REQUIRED ACTION: Exact reproduction required: the lines below from the line with "(key : B -> option" to the line with "destruct (P c) eqn:Hc; [|by rewrite Hnil].", both ends included, and no others.

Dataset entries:
(** X9: the map [collect_entries] builds groups the walked entries by parent:
    an entry is in the list under key [k] exactly when the walk yields it and
    its parent directory is [k]. *)
Theorem collect_entries_groups_by_parent (to_lowercase : ustring -> ustring)
    (order : DirectoryChildren -> list path) (fs : node) (target : path)
    (M : DirectoryChildren) (k : path) (e : DirEntry) :
  collect_entries to_lowercase order fs target = Some M ->
  (exists l, M !! k = Some l /\ e ∈ l) <->
  (e ∈ oks (walk fs target) /\ parent (de_path e) = Some k).
Proof.
  intros Hc. split.
  - intros (l & Hk & He). exact (collect_entries_from_walk _ _ _ _ _ _ _ _ Hc Hk He).
  - intros [Hw Hp]. unfold collect_entries in Hc.
    destruct push_all as [m0|] eqn:Hpush; [|done]. injection Hc as <-.
    assert (Hin : exists l0, m0 !! k = Some l0 /\ e ∈ l0).
    { rewrite (push_all_lookup _ _ _ k Hpush), lookup_singleton.
      assert (Hf : e ∈ filter (fun e => parent (de_path e) = Some k) (oks (walk fs target)))
        by (by apply list_elem_of_filter).
      case_decide.
      - eexists. split; [reflexivity|]. cbn. exact Hf.
      - destruct (filter _ _) as [|x xs] eqn:E; [by apply not_elem_of_nil in Hf|].
        by eexists. }
    destruct Hin as (l0 & Hl0 & He).
    destruct (sort_values_lookup_Some to_lowercase (order m0) m0 k l0 Hl0) as (l & Hl & Hperm).
    exists l. split; [exact Hl|]. by rewrite Hperm.
Qed.

Lemma collect_entries_groups_by_parent_witness :
  let fs := NDir "" (Some [NDir "r" (Some [NFile "b.txt" None; NDir "a" (Some [NFile "x" None])])]) in
  let e := {| de_path := ["r"; "a"; "x"]%string; de_name := "x"%string; de_is_dir := false |} in
  exists M,
    collect_entries ascii_to_lowercase key_order fs ["r"%string] = Some M /\
    ((exists l, M !! ["r"; "a"]%string = Some l /\ e ∈ l) <->
     (e ∈ oks (walk fs ["r"%string]) /\ parent (de_path e) = Some ["r"; "a"]%string)).
Proof.
  intros fs e.
  exists (default ∅ (collect_entries ascii_to_lowercase key_order fs ["r"%string])).
  assert (Hc : collect_entries ascii_to_lowercase key_order fs ["r"%string] =
    Some (default ∅ (collect_entries ascii_to_lowercase key_order fs ["r"%string])))
    by (vm_compute; reflexivity).
  split; [exact Hc|].
  exact (collect_entries_groups_by_parent _ _ _ _ _ _ e Hc).
Defined.

(** ** No path twice in a group *)

Lemma NoDup_map_filter {A B : Type} (f : A -> B) (P : A -> Prop) `{!forall x, Decision (P x)}
    (l : list A) :
  NoDup (map f l) -> NoDup (map f (filter P l)).
Proof.
  induction l as [|x l IH]; intros Hnd; [constructor|]. cbn [map] in Hnd.
  apply NoDup_cons in Hnd as [Hx Hnd]. rewrite filter_cons.
  case_decide; [|by apply IH]. cbn [map]. constructor; [|by apply IH].
  intros Hin. apply Hx. apply list_elem_of_In in Hin. apply list_elem_of_In.
  apply in_map_iff in Hin as (y & Hy & Hin). apply in_map_iff. exists y. split; [done|].
  apply list_elem_of_In in Hin. apply list_elem_of_filter in Hin as [_ Hin].
  by apply list_elem_of_In.
Qed.

Lemma NoDup_flat_map_keyed {A B K : Type} (f : A -> list B) (P : A -> bool) (g : A -> K)
    (key : B -> option K) (cs : list A) :
  NoDup (map g (List.filter P cs)) ->
  (forall c, P c = false -> f c = []) ->
  (forall c x, c ∈ cs -> x ∈ f c -> key x = Some (g c)) ->
  (forall c, c ∈ cs -> NoDup (f c)) ->
  NoDup (flat_map f cs).
Proof.
  induction cs as [|c cs IH]; intros Hnd Hnil Hkey Hf; cbn [flat_map]; [constructor|].
  assert (IH' : NoDup (flat_map f cs)).
  { apply IH; [|done|intros; apply Hkey; [by right|done]|intros; apply Hf; by right].
    cbn [List.filter] in Hnd. destruct (P c); [by apply NoDup_cons in Hnd as [_ ?]|done]. }
  destruct (P c) eqn:Hc; [|by rewrite Hnil].
  cbn [List.filter] in Hnd. rewrite Hc in Hnd. cbn [map] in Hnd.
  apply NoDup_cons in Hnd as [Hg _].
  apply NoDup_app. split; [apply Hf; by left|]. split; [|exact IH'].
  intros x Hx Hx'. apply list_elem_of_In, in_flat_map in Hx' as (c' & Hc' & Hx').
  apply list_elem_of_In in Hc', Hx'.
  pose proof (Hkey c x ltac:(by left) Hx) as K1.
  pose proof (Hkey c' x ltac:(by right) Hx') as K2.
  rewrite K1 in K2. injection K2 as K2.
  destruct (P c') eqn:Hc''; [|rewrite (Hnil c' Hc'') in Hx'; by apply not_elem_of_nil in Hx'].
  apply Hg. rewrite K2. apply list_elem_of_In. apply in_map. apply filter_In.
  split; [by apply list_elem_of_In|done].
Qed.

Lemma map_flat_map' {A B C : Type} (f : B -> C) (g : A -> list B) (l : list A) :
  map f (flat_map g l) = flat_map (fun x => map f (g x)) l.
Proof. induction l as [|x l IH]; cbn; [done|]. by rewrite map_app, IH. Qed.

Lemma walk_at_nodup (n : node) :
  forall (p : path) (nm : string), wf_node n = true ->
    NoDup (map de_path (oks (walk_at p nm n))).
Proof.
  induction n as [nm0 c|nm0|nm0 cs IHcs|] using node_ind'; intros p nm Hwf; cbn [walk_at].
  - destruct (is_hidden _); cbn; [constructor|]. repeat constructor. by intros ?%not_elem_of_nil.
  - destruct (is_hidden _); cbn; [constructor|]. repeat constructor. by intros ?%not_elem_of_nil.
  - apply wf_node_children in Hwf as [Hnd Hwfc]. rewrite Forall_forall in IHcs.
    destruct (is_hidden _); cbn [oks map]; [constructor|].
    rewrite oks_flat_map, map_flat_map'. constructor.
    + intros Hin. apply list_elem_of_In, in_flat_map in Hin as (c & _ & Hin).
      apply list_elem_of_In, list_elem_of_fmap in Hin as (e & He & Hin).
      destruct (walk_at_prefix c _ _ e Hin) as (r & Hp & _).
      assert (Hl : length (de_path e) = length p) by (by rewrite <- He).
      rewrite Hp, !length_app in Hl. cbn in Hl. lia.
    + apply (NoDup_flat_map_keyed _ is_node node_name (fun x => x !! length p)); [exact Hnd| | |].
      * intros [| |] Hc; [done|done|]. reflexivity.
      * intros c x Hc Hx. apply list_elem_of_fmap in Hx as (e & -> & He).
        destruct (walk_at_prefix c _ _ e He) as (r & Hp & _).
        rewrite Hp, <- app_assoc. cbn [app]. apply list_lookup_middle. reflexivity.
      * intros c Hc. apply IHcs; [done|]. by apply Hwfc.
  - cbn. constructor.
Qed.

WRITTEN REPLY:
    (key : B -> option K) (cs : list A) :
  NoDup (map g (List.filter P cs)) ->
  (forall c, P c = false -> f c = []) ->
  (forall c x, c ∈ cs -> x ∈ f c -> key x = Some (g c)) ->
  (forall c, c ∈ cs -> NoDup (f c)) ->
  NoDup (flat_map f cs).
Proof.
  induction cs as [|c cs IH]; intros Hnd Hnil Hkey Hf; cbn [flat_map]; [constructor|].
  assert (IH' : NoDup (flat_map f cs)).
  { apply IH; [|done|intros; apply Hkey; [by right|done]|intros; apply Hf; by right].
    cbn [List.filter] in Hnd. destruct (P c); [by apply NoDup_cons in Hnd as [_ ?]|done]. }
  destruct (P c) eqn:Hc; [|by rewrite Hnil].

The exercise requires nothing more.